Stored entries:
──────
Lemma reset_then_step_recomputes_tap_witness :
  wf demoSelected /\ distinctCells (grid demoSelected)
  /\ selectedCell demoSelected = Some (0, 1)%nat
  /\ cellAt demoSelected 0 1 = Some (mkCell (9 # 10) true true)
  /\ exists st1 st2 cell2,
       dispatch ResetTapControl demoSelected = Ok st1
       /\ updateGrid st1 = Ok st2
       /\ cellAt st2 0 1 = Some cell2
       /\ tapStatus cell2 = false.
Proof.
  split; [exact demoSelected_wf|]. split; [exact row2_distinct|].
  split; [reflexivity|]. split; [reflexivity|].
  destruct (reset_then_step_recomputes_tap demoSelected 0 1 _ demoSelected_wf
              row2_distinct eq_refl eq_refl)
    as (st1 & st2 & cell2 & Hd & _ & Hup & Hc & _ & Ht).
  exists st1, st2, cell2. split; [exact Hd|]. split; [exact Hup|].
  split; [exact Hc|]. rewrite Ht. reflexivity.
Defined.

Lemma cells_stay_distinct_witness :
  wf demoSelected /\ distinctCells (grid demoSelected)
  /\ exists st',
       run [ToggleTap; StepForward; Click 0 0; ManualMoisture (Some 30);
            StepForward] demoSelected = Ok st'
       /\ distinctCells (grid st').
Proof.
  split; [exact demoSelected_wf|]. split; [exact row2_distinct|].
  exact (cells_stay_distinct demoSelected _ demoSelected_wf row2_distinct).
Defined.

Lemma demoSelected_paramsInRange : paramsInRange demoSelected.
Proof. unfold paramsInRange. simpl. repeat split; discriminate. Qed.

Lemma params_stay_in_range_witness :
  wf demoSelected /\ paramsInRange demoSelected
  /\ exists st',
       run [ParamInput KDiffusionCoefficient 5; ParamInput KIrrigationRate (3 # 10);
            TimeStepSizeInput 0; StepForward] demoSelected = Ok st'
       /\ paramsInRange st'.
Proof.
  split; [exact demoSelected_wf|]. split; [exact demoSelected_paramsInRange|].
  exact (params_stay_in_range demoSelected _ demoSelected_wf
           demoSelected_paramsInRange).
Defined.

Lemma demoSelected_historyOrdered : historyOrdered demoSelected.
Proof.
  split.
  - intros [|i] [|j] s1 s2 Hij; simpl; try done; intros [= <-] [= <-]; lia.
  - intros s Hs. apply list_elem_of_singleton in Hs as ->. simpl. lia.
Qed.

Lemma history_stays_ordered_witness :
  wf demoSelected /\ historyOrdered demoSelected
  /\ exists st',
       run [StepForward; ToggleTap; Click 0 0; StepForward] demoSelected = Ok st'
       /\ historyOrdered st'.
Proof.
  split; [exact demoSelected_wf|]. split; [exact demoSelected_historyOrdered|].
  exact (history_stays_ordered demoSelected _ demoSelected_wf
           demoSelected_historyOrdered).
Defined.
──────
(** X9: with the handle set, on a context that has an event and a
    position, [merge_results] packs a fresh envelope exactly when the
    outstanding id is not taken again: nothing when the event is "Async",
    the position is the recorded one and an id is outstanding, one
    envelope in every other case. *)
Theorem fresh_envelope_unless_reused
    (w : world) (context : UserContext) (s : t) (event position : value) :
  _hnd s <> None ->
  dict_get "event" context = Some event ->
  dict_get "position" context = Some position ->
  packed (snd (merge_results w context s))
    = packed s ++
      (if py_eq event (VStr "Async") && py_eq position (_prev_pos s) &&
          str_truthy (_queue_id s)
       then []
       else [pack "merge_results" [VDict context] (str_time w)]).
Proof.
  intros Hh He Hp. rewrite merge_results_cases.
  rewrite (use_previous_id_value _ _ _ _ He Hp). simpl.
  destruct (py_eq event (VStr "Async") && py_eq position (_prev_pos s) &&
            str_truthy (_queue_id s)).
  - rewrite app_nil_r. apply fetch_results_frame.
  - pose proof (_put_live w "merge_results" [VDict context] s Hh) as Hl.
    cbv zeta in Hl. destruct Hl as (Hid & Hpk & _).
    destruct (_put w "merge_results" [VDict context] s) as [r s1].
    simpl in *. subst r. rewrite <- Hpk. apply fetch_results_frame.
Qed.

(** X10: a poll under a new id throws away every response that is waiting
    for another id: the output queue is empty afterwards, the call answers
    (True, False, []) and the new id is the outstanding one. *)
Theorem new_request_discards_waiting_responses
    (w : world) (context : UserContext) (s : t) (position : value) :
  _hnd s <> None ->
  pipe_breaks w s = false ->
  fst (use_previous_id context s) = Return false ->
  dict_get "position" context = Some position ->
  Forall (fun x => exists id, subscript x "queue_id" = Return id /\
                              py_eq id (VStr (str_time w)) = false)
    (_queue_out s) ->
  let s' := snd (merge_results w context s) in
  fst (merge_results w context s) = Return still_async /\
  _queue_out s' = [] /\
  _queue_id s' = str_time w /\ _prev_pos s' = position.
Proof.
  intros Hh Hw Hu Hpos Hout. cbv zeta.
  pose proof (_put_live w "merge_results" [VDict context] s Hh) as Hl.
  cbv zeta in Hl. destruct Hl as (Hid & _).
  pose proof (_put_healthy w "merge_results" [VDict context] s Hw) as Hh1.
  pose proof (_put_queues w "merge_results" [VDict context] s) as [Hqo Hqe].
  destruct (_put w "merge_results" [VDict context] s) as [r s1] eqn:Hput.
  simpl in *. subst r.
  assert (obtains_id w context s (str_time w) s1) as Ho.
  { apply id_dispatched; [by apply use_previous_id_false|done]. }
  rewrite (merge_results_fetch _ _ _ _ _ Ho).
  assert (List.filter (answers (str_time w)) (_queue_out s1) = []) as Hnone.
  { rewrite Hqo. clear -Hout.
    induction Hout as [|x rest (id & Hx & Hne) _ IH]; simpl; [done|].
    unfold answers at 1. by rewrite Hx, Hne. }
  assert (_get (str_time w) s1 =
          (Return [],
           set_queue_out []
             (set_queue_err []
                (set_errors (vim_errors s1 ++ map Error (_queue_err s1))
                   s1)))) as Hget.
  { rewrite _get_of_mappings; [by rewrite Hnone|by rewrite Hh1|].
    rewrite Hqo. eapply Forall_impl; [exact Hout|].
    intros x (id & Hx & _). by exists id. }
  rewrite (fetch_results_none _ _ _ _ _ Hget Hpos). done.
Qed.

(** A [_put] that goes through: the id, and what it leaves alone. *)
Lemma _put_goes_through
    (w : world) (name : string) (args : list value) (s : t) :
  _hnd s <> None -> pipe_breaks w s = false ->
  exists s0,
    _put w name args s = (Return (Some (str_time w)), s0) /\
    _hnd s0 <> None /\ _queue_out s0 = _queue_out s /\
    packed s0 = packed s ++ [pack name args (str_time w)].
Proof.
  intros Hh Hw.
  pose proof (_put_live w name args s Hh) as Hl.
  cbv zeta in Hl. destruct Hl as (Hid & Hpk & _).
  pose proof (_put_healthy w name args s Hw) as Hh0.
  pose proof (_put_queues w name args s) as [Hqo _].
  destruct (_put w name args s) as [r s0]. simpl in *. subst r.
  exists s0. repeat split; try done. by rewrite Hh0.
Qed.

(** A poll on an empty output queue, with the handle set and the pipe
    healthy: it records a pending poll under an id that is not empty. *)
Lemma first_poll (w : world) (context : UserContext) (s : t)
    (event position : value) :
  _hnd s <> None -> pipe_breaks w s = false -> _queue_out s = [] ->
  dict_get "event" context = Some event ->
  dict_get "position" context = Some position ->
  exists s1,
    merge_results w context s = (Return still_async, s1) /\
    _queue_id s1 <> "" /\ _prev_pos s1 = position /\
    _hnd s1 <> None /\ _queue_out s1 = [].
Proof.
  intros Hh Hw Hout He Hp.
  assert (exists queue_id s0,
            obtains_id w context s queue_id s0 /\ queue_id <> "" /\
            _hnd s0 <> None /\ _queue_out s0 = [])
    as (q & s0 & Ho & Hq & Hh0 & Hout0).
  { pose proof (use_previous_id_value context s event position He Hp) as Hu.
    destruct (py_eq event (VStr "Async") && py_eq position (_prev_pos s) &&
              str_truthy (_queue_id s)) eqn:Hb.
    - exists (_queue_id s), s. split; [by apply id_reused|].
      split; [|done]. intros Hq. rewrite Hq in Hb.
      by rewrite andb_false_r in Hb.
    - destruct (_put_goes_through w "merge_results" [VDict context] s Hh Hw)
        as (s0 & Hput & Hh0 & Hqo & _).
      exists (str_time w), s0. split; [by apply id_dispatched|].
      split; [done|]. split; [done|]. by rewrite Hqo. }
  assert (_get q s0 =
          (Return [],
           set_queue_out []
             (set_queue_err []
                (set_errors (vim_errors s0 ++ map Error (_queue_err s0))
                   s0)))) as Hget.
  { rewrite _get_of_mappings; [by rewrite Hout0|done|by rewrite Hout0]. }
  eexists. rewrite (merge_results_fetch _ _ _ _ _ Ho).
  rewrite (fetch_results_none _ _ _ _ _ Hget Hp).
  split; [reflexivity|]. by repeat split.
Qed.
──────
= WORK ORDER =
Copy out all lines above holding "world".

= WRITTEN ANSWER =
    (w : world) (context : UserContext) (s : t) (event position : value) :
    (w : world) (context : UserContext) (s : t) (position : value) :
    (w : world) (name : string) (args : list value) (s : t) :
Lemma first_poll (w : world) (context : UserContext) (s : t)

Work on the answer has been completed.